Variable sub_parse :
  nat -> list string -> Namespace -> SE Out (Namespace * list string).
Variable P : Parser.
Variable a : Action.
Hypothesis one_positional :
  List.filter (fun a => bool_decide (option_strings a = [])) (actions P) = [a].
Hypothesis a_positional : option_strings a = [].
Hypothesis a_greedy : nargs a = NargsParser \/ nargs a = NargsRemainder.

(** The greedy positional takes the whole command line at once. *)
Lemma consume_positionals_greedy args pat' ns extras t :
  length pat' + 1 = length args ->
  consume_positionals sub_parse P args (sA :: pat')
    {| ls_ns := ns; ls_positionals := [a]; ls_extras := extras |} 0 t
  = match take_action sub_parse P a args ns t with
    | (Ret ns', t') =>
        (Ret ({| ls_ns := ns'; ls_positionals := []; ls_extras := extras |},
              length args), t')
    | (Raise e, t') => (Raise e, t')
    end.
Proof.
  intros Hlen. unfold consume_positionals. cbn [ls_positionals ls_ns ls_extras].
  replace (_match_arguments_partial [a] (List.skipn 0 (sA :: pat')))
    with [length args].
  2:{ unfold _match_arguments_partial. cbn [length _match_arguments_partial_upto
        List.firstn List.map List.skipn].
      rewrite (match_greedy a pat' a_positional a_greedy).
      f_equal. lia. }
  cbn [take_positionals length List.skipn].
  rewrite slice_all. unfold mbind, SE_bind, bind.
  destruct (take_action sub_parse P a args ns t) as [[ns'|e] t']; reflexivity.
Qed.

Lemma consume_positionals_none args pattern ns extras i t :
  consume_positionals sub_parse P args pattern
    {| ls_ns := ns; ls_positionals := []; ls_extras := extras |} i t
  = (Ret ({| ls_ns := ns; ls_positionals := []; ls_extras := extras |}, i), t).
Proof. reflexivity. Qed.

(** With a first word that is no option, the parser hands the whole
    command line to its greedy positional and is done. *)
Lemma _parse_known_args_greedy word rest ns t idx pat t1 :
  starts_with_dash word = false ->
  classify error P (word :: rest) t = (Ret (idx, pat), t1) ->
  _parse_known_args error sub_parse P (word :: rest) ns t
  = match take_action sub_parse P a (word :: rest) ns t1 with
    | (Ret ns', t') => (Ret (ns', []), t')
    | (Raise e, t') => (Raise e, t')
    end.
Proof.
  intros Hs Hc.
  destruct (classify_word _ _ _ _ _ _ _ Hs Hc)
    as (idx' & pat' & -> & -> & Hli & Hlp).
  unfold _parse_known_args. rewrite bind_apply, Hc. cbv beta iota.
  rewrite one_positional.
  set (args := word :: rest).
  assert (length pat' + 1 = length args) as Hlen by (simpl; lia).
  assert (length (None :: idx') <= length args) as Hidx by (simpl; lia).
  rewrite bind_apply, parse_loop_S.
  destruct (next_option_string_index (None :: idx') 0) as [next|] eqn:Hnext.
  - apply next_option_string_index_Some in Hnext as [_ Hopt].
    assert (0 <> next) as Hne by (intros <-; discriminate Hopt).
    cbv zeta. rewrite (bool_decide_eq_true_2 _ Hne).
    rewrite bind_apply.
    rewrite (consume_positionals_greedy args pat' ns [] t1 Hlen).
    destruct (take_action sub_parse P a args ns t1) as [[ns'|e] t2];
      [|reflexivity].
    cbv beta iota.
    replace (0 <? length args)%nat with true by reflexivity.
    change (length args) with (S (length rest)) at 1.
    rewrite parse_loop_S, (next_option_string_index_end _ _ Hidx).
    unfold mret at 1, SE_ret at 1, ret at 1. cbv beta iota.
    rewrite bind_apply, consume_positionals_none. cbv beta iota.
    cbn [ls_positionals ls_extras ls_ns app]. rewrite skipn_all. reflexivity.
  - unfold mret at 1, SE_ret at 1, ret at 1. cbv beta iota.
    rewrite bind_apply.
    rewrite (consume_positionals_greedy args pat' ns [] t1 Hlen).
    destruct (take_action sub_parse P a args ns t1) as [[ns'|e] t2];
      [|reflexivity].
    cbv beta iota. cbn [ls_positionals ls_extras ls_ns app].
    rewrite skipn_all. reflexivity.
Qed.

End FirstWord.

Lemma try_except_apply {S A} (m : SE S A) c (h : exn -> SE S A) s :
  try_except m c h s
  = match m s with
    | (Ret a, s') => (Ret a, s')
    | (Raise e, s') => if c e then h e s' else (Raise e, s')
    end.
Proof. reflexivity. Qed.

(** A [store] action with [nargs=REMAINDER] stores its argument strings as
    they are. *)
Lemma take_action_remainder sub_parse P a args ns :
  kind a = KStore -> nargs a = NargsRemainder ->
  take_action sub_parse P a args ns = mret (<[dest a := VList args]> ns).
Proof.
  intros Hk Hn. unfold take_action, _get_values. rewrite Hn.
  destruct args as [|x [|y l]]; destruct (option_strings a);
    rewrite bind_ret_l; unfold call_action; rewrite Hk; reflexivity.
Qed.

(** The sub-parsers action on a registered name: the name is stored and
    the rest goes to the parser of that name. *)
Lemma take_action_subparser sub_parse P a pp npm ca c p args ns :
  kind a = KSubParsers pp npm ca -> nargs a = NargsParser ->
  String.eqb (dest a) SUPPRESS = false ->
  odict_get c npm = Some p ->
  take_action sub_parse P a (c :: args) ns
  = ('(ns, arg_strings) ← sub_parse p args (<[dest a := VStr c]> ns);
     match arg_strings with
     | [] => mret ns
     | _ :: _ =>
         match ns !! _UNRECOGNIZED_ARGS_ATTR with
         | None => mret (<[_UNRECOGNIZED_ARGS_ATTR := VList arg_strings]> ns)
         | Some (VList l) =>
             mret (<[_UNRECOGNIZED_ARGS_ATTR := VList (l ++ arg_strings)]> ns)
         | Some _ =>
             raise (PyError "AttributeError" "object has no attribute 'extend'")
         end
     end).
Proof.
  intros Hk Hn Hd Hp. unfold take_action, _get_values. rewrite Hn, Hk.
  rewrite bool_decide_eq_true_2 by (rewrite Hp; eauto).
  destruct args; rewrite bind_ret_l; unfold call_action;
    rewrite Hk, Hd, Hp; reflexivity.
Qed.

(** The sub-parsers action on a name that is not registered. *)
Lemma take_action_invalid_choice sub_parse P a pp npm ca c args ns :
  kind a = KSubParsers pp npm ca -> nargs a = NargsParser ->
  odict_get c npm = None ->
  take_action sub_parse P a (c :: args) ns
  = argument_error a
      ("invalid choice: " ++ repr c ++ " (choose from "
       ++ join ", " (List.map (fun c => repr (fst c)) npm) ++ ")").
Proof.
  intros Hk Hn Hp. unfold take_action, _get_values. rewrite Hn, Hk.
  rewrite bool_decide_eq_false_2 by (rewrite Hp; by intros [? [=]]).
  destruct args; reflexivity.
Qed.

Section GreedyParser.

Variable error : Parser -> string -> SE Out Empty_set.

(** [parse_known_args] of a parser with one greedy positional, on a command
    line whose first word is no option: when it returns, it has taken that
    action on the whole command line. *)
Lemma parse_known_args_greedy d h p P a word rest ns t r t' :
  h !! p = Some P ->
  List.filter (fun a => bool_decide (option_strings a = [])) (actions P) = [a] ->
  option_strings a = [] ->
  nargs a = NargsParser \/ nargs a = NargsRemainder ->
  starts_with_dash word = false ->
  parse_known_args error (S d) h p (word :: rest) ns t = (Ret r, t') ->
  exists ns',
    take_action (parse_known_args error d h) P a (word :: rest)
      (add_defaults P ns) t = (Ret ns', t')
    /\ match ns' !! _UNRECOGNIZED_ARGS_ATTR with
       | Some (VList l) => r = (delete _UNRECOGNIZED_ARGS_ATTR ns', l)
       | Some _ => False
       | None => r = (ns', [])
       end.
Proof.
  intros HP Hpos Ho Hn Hs. rewrite parse_known_args_S, HP, try_except_apply.
  rewrite bind_apply.
  destruct (classify error P (word :: rest) t) as [[[idx pat]|e] t1] eqn:Hc.
  - destruct (yields_classify error P _ _ _ _ Hc) as [-> _].
    rewrite (_parse_known_args_greedy error _ P a Hpos Ho Hn _ _ _ _ _ _ _ Hs Hc).
    destruct (take_action _ P a (word :: rest) (add_defaults P ns) t)
      as [[ns'|e] t2].
    + cbv beta iota. destruct (ns' !! _UNRECOGNIZED_ARGS_ATTR) as [[| | |l]|] eqn:Hu;
        try (intros [=]; fail).
      * intros [= <- <-]. exists ns'. by rewrite Hu.
      * intros [= <- <-]. exists ns'. by rewrite Hu.
    + destruct (is_ArgumentError e); [|intros [=]].
      intros Hf. by apply never_fail_with in Hf.
  - assert (_parse_known_args error (parse_known_args error d h) P
              (word :: rest) (add_defaults P ns) t = (Raise e, t1)) as ->.
    { unfold _parse_known_args. by rewrite bind_apply, Hc. }
    destruct (is_ArgumentError e); [|intros [=]].
    intros Hf. by apply never_fail_with in Hf.
Qed.

End GreedyParser.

=======

▶ **Try it**
Look above for the line holding "intros Hs Hc.", then set down exactly that line and every line after it up to and including the line holding "destruct (next_option_string_index (None", with nothing else.

▶ **Answer space**
  intros Hs Hc.
  destruct (classify_word _ _ _ _ _ _ _ Hs Hc)
    as (idx' & pat' & -> & -> & Hli & Hlp).
  unfold _parse_known_args. rewrite bind_apply, Hc. cbv beta iota.
  rewrite one_positional.
  set (args := word :: rest).
  assert (length pat' + 1 = length args) as Hlen by (simpl; lia).
  assert (length (None :: idx') <= length args) as Hidx by (simpl; lia).
  rewrite bind_apply, parse_loop_S.
  destruct (next_option_string_index (None :: idx') 0) as [next|] eqn:Hnext.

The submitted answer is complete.